-- Opening Marker --

(** * Position-based fluids: the host-side simulation driver

    A shallow embedding of [Simulation.cpp] / [Simulation.h] / [AABB.h]:
    the [Simulation] object, its constructors, [reset], [resetBounds],
    [stepBoundsAnimation] and [step], together with the stream of commands
    the object sends to the OpenCL device.

    Conventions.
    - [unsigned int] is a 32-bit counter: a [Z] in [0, 2^32) whose increment
      wraps ([uwrap]).
    - [float] is an abstract scalar type with the operations the source uses
      ([FloatOps]).  Everything structural is proved for every such type.
      Statements that need arithmetic facts are proved for [RealOps], where
      the operations are the exact real ones (rounding is not modelled).
    - Pieces the source only refers to (constants of [Constants.h], the
      [Parameters] struct, [ofRandom], the device's memory) are fields of
      [Env].
    - A method [void Simulation::m()] is a state transformer [M unit]. *)

From Stdlib Require Import ZArith NArith List String Bool Lia.
From Stdlib Require Import QArith Qreals Reals Lra.
Import ListNotations.

Set Implicit Arguments.

(** ** Machine integers *)

Definition UINT_BITS : Z := 32.
Definition UINT_MOD : Z := 2 ^ UINT_BITS.
Definition UINT_MAX : Z := UINT_MOD - 1.

(** Reduction of an integer to the range of [unsigned int]. *)
Definition uwrap (z : Z) : Z := z mod UINT_MOD.

(** [n++] on an [unsigned int]. *)
Definition uincr (n : Z) : Z := uwrap (n + 1).

(** [n % m] on [unsigned int] operands. *)
Definition umod (n m : Z) : Z := n mod m.

(** ** Scalars *)

(** The operations on [float] used by the source.  [flit q] is the value of
    the decimal literal [q]; [of_int] is [static_cast<float>] from an integer
    type; [to_int] is [static_cast<int>]. *)
Class FloatOps (F : Type) : Type := {
  fadd : F -> F -> F;
  fsub : F -> F -> F;
  fmul : F -> F -> F;
  fdiv : F -> F -> F;
  fle : F -> F -> bool;
  flit : Q -> F;
  of_int : Z -> F;
  to_int : F -> Z;
  ffloor : F -> F;
  fceil : F -> F;
  fsin : F -> F;
  M_PI : F;
  ofDegToRad : F -> F
}.

Declare Scope float_scope.
Delimit Scope float_scope with flt.
Infix "+" := fadd : float_scope.
Infix "-" := fsub : float_scope.
Infix "*" := fmul : float_scope.
Infix "/" := fdiv : float_scope.
Notation "x <=? y" := (fle x y) : float_scope.
Notation "x >=? y" := (fle y x) : float_scope.

(** ** Vectors and boxes *)

Record Vec3 (F : Type) : Type := mkVec3 { vx : F; vy : F; vz : F }.

Definition set_vx {F} (v : F) (p : Vec3 F) : Vec3 F := mkVec3 v (vy p) (vz p).

(** Modelled from the spec: [AABB.cpp] is not among the sources; the header
    gives the two corners [minV], [maxV] and accessors returning references
    to them, and the spec describes the bounds as an axis-aligned box given
    by its min and max corner. *)
Record AABB (F : Type) : Type := mkAABB { minV : Vec3 F; maxV : Vec3 F }.

Definition getMinExtent {F} (b : AABB F) : Vec3 F := minV b.
Definition getMaxExtent {F} (b : AABB F) : Vec3 F := maxV b.

(** [b.getMinExtent().x = v] and [b.getMaxExtent().x = v]. *)
Definition setMinExtentX {F} (v : F) (b : AABB F) : AABB F :=
  mkAABB (set_vx v (minV b)) (maxV b).
Definition setMaxExtentX {F} (v : F) (b : AABB F) : AABB F :=
  mkAABB (minV b) (set_vx v (maxV b)).

(** ** Particles *)

(** The three [float4] members of a particle; the fourth lane of each is
    padding that the host code never writes. *)
Record Particle (F : Type) : Type := mkParticle {
  pos : Vec3 F;
  posStar : Vec3 F;
  vel : Vec3 F
}.

Inductive AnimationType : Type := SINE_WAVE | LINEAR_RAMP | COMPRESS.

(** ** Device commands *)

Inductive ElemType : Type :=
| TParameters | TParticle | TFloat | TFloat4 | TInt
| TParticlePosition | TGridCellOffset.

Inductive Arg (F : Type) : Type :=
| ArgBuf (buffer : string)
| ArgInt (n : Z)
| ArgFloat (v : F)
| ArgVec3 (v : Vec3 F).
Arguments ArgBuf {F} buffer.
Arguments ArgInt {F} n.

(** What the object asks of the OpenCL manager, in program order. *)
Inductive Command (F P : Type) : Type :=
| LoadProgram (file : string)
| LoadKernel (kernel : string)
| SetArg (kernel : string) (index : nat) (a : Arg F)
| Run1D (kernel : string) (globalSize : Z)
| InitBuffer (buffer : string) (count : Z) (elem : ElemType)
| InitFromGL (buffer : string) (count : Z)
| WriteParameters (p : P)
| WriteParticles (ps : list (Particle F))
| WriteRenderPos
| NewPrefixSum
| Scan (dst src : string) (n : Z)
| Finish.
Arguments LoadProgram {F P} file.
Arguments LoadKernel {F P} kernel.
Arguments SetArg {F P} kernel index a.
Arguments Run1D {F P} kernel globalSize.
Arguments InitBuffer {F P} buffer count elem.
Arguments InitFromGL {F P} buffer count.
Arguments WriteParameters {F P} p.
Arguments WriteParticles {F P} ps.
Arguments WriteRenderPos {F P}.
Arguments NewPrefixSum {F P}.
Arguments Scan {F P} dst src n.
Arguments Finish {F P}.

(** ** The environment of the class *)

Class Env (F : Type) : Type := {
  (** [Parameters.h]: the struct handed to the kernels. *)
  Parameters : Type;
  particleRadius : Parameters -> F;
  (** [Constants.h]. *)
  SOLVER_ITERATIONS : Z;
  DEFAULT_DT : F;
  PARTICLES_PER_CELL_X : Z;
  PARTICLES_PER_CELL_Y : Z;
  PARTICLES_PER_CELL_Z : Z;
  (** Whether the macro [DRAW_PARTICLES_AS_SPHERES] is defined. *)
  DRAW_PARTICLES_AS_SPHERES : bool;
  (** openFrameworks' [ofRandom(lo, hi)] and the generator it advances. *)
  Rng : Type;
  ofRandom : F -> F -> Rng -> F * Rng;
  (** What a freshly allocated particle slot holds. *)
  uninitParticle : Particle F;
  (** What the device's parameter and particle buffers hold after a given
      history of commands (the kernels live in [kernels/Simulation.cl]). *)
  deviceParameters : list (Command F Parameters) -> Parameters;
  deviceParticles : list (Command F Parameters) -> list (Particle F)
}.

(** ** The simulation object *)

Section Simulation.

Context {F : Type} {FO : FloatOps F} {E : Env F}.

Local Open Scope Z_scope.
Local Open Scope string_scope.
Local Open Scope float_scope.

Local Abbreviation Cmd := (Command F Parameters).

(** The data members of [class Simulation] that the host code reads or
    writes, the device it holds a reference to ([openCL], as the commands
    sent so far, oldest first) and the state of the random generator. *)
Record Simulation : Type := mkSimulation {
  frameNumber : Z;
  numCells : Z;
  doDrawGrid : bool;
  doVisualDebugging : bool;
  animBounds : bool;
  animFrameNumber : Z;
  animType : AnimationType;
  animPeriod : F;
  animAmp : F;
  animBothSides : bool;
  openCL : list Cmd;
  originalBounds : AABB F;
  bounds : AABB F;
  dt : F;
  cellsPerAxis : Vec3 F;
  numParticles : Z;
  parameters : Parameters;
  particles : list (Particle F);
  randState : Rng
}.

(** Assignments to single members. *)
Definition set_frameNumber (v : Z) (s : Simulation) : Simulation :=
  mkSimulation v (numCells s) (doDrawGrid s) (doVisualDebugging s)
    (animBounds s) (animFrameNumber s) (animType s) (animPeriod s) (animAmp s)
    (animBothSides s) (openCL s) (originalBounds s) (bounds s) (dt s)
    (cellsPerAxis s) (numParticles s) (parameters s) (particles s)
    (randState s).
Definition set_numCells (v : Z) (s : Simulation) : Simulation :=
  mkSimulation (frameNumber s) v (doDrawGrid s) (doVisualDebugging s)
    (animBounds s) (animFrameNumber s) (animType s) (animPeriod s) (animAmp s)
    (animBothSides s) (openCL s) (originalBounds s) (bounds s) (dt s)
    (cellsPerAxis s) (numParticles s) (parameters s) (particles s)
    (randState s).
Definition set_doDrawGrid (v : bool) (s : Simulation) : Simulation :=
  mkSimulation (frameNumber s) (numCells s) v (doVisualDebugging s)
    (animBounds s) (animFrameNumber s) (animType s) (animPeriod s) (animAmp s)
    (animBothSides s) (openCL s) (originalBounds s) (bounds s) (dt s)
    (cellsPerAxis s) (numParticles s) (parameters s) (particles s)
    (randState s).
Definition set_doVisualDebugging (v : bool) (s : Simulation) : Simulation :=
  mkSimulation (frameNumber s) (numCells s) (doDrawGrid s) v
    (animBounds s) (animFrameNumber s) (animType s) (animPeriod s) (animAmp s)
    (animBothSides s) (openCL s) (originalBounds s) (bounds s) (dt s)
    (cellsPerAxis s) (numParticles s) (parameters s) (particles s)
    (randState s).
Definition set_animBounds (v : bool) (s : Simulation) : Simulation :=
  mkSimulation (frameNumber s) (numCells s) (doDrawGrid s)
    (doVisualDebugging s) v (animFrameNumber s) (animType s) (animPeriod s)
    (animAmp s) (animBothSides s) (openCL s) (originalBounds s) (bounds s)
    (dt s) (cellsPerAxis s) (numParticles s) (parameters s) (particles s)
    (randState s).
Definition set_animFrameNumber (v : Z) (s : Simulation) : Simulation :=
  mkSimulation (frameNumber s) (numCells s) (doDrawGrid s)
    (doVisualDebugging s) (animBounds s) v (animType s) (animPeriod s)
    (animAmp s) (animBothSides s) (openCL s) (originalBounds s) (bounds s)
    (dt s) (cellsPerAxis s) (numParticles s) (parameters s) (particles s)
    (randState s).
Definition set_animType (v : AnimationType) (s : Simulation) : Simulation :=
  mkSimulation (frameNumber s) (numCells s) (doDrawGrid s)
    (doVisualDebugging s) (animBounds s) (animFrameNumber s) v (animPeriod s)
    (animAmp s) (animBothSides s) (openCL s) (originalBounds s) (bounds s)
    (dt s) (cellsPerAxis s) (numParticles s) (parameters s) (particles s)
    (randState s).
Definition set_animPeriod (v : F) (s : Simulation) : Simulation :=
  mkSimulation (frameNumber s) (numCells s) (doDrawGrid s)
    (doVisualDebugging s) (animBounds s) (animFrameNumber s) (animType s) v
    (animAmp s) (animBothSides s) (openCL s) (originalBounds s) (bounds s)
    (dt s) (cellsPerAxis s) (numParticles s) (parameters s) (particles s)
    (randState s).
Definition set_animAmp (v : F) (s : Simulation) : Simulation :=
  mkSimulation (frameNumber s) (numCells s) (doDrawGrid s)
    (doVisualDebugging s) (animBounds s) (animFrameNumber s) (animType s)
    (animPeriod s) v (animBothSides s) (openCL s) (originalBounds s)
    (bounds s) (dt s) (cellsPerAxis s) (numParticles s) (parameters s)
    (particles s) (randState s).
Definition set_animBothSides (v : bool) (s : Simulation) : Simulation :=
  mkSimulation (frameNumber s) (numCells s) (doDrawGrid s)
    (doVisualDebugging s) (animBounds s) (animFrameNumber s) (animType s)
    (animPeriod s) (animAmp s) v (openCL s) (originalBounds s) (bounds s)
    (dt s) (cellsPerAxis s) (numParticles s) (parameters s) (particles s)
    (randState s).
Definition set_openCL (v : list Cmd) (s : Simulation) : Simulation :=
  mkSimulation (frameNumber s) (numCells s) (doDrawGrid s)
    (doVisualDebugging s) (animBounds s) (animFrameNumber s) (animType s)
    (animPeriod s) (animAmp s) (animBothSides s) v (originalBounds s)
    (bounds s) (dt s) (cellsPerAxis s) (numParticles s) (parameters s)
    (particles s) (randState s).
Definition set_bounds (v : AABB F) (s : Simulation) : Simulation :=
  mkSimulation (frameNumber s) (numCells s) (doDrawGrid s)
    (doVisualDebugging s) (animBounds s) (animFrameNumber s) (animType s)
    (animPeriod s) (animAmp s) (animBothSides s) (openCL s)
    (originalBounds s) v (dt s) (cellsPerAxis s) (numParticles s)
    (parameters s) (particles s) (randState s).
Definition set_cellsPerAxis (v : Vec3 F) (s : Simulation) : Simulation :=
  mkSimulation (frameNumber s) (numCells s) (doDrawGrid s)
    (doVisualDebugging s) (animBounds s) (animFrameNumber s) (animType s)
    (animPeriod s) (animAmp s) (animBothSides s) (openCL s)
    (originalBounds s) (bounds s) (dt s) v (numParticles s) (parameters s)
    (particles s) (randState s).
Definition set_parameters (v : Parameters) (s : Simulation) : Simulation :=
  mkSimulation (frameNumber s) (numCells s) (doDrawGrid s)
    (doVisualDebugging s) (animBounds s) (animFrameNumber s) (animType s)
    (animPeriod s) (animAmp s) (animBothSides s) (openCL s)
    (originalBounds s) (bounds s) (dt s) (cellsPerAxis s) (numParticles s) v
    (particles s) (randState s).
Definition set_particles (v : list (Particle F)) (s : Simulation)
  : Simulation :=
  mkSimulation (frameNumber s) (numCells s) (doDrawGrid s)
    (doVisualDebugging s) (animBounds s) (animFrameNumber s) (animType s)
    (animPeriod s) (animAmp s) (animBothSides s) (openCL s)
    (originalBounds s) (bounds s) (dt s) (cellsPerAxis s) (numParticles s)
    (parameters s) v (randState s).
Definition set_randState (v : Rng) (s : Simulation) : Simulation :=
  mkSimulation (frameNumber s) (numCells s) (doDrawGrid s)
    (doVisualDebugging s) (animBounds s) (animFrameNumber s) (animType s)
    (animPeriod s) (animAmp s) (animBothSides s) (openCL s)
    (originalBounds s) (bounds s) (dt s) (cellsPerAxis s) (numParticles s)
    (parameters s) (particles s) v.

-- Closing Marker --

## What is needed
From the listing, copy each line containing the word "object".

## Response for this exercise
    the [Simulation] object, its constructors, [reset], [resetBounds],
    the object sends to the OpenCL device.
(** What the object asks of the OpenCL manager, in program order. *)
(** ** The simulation object *)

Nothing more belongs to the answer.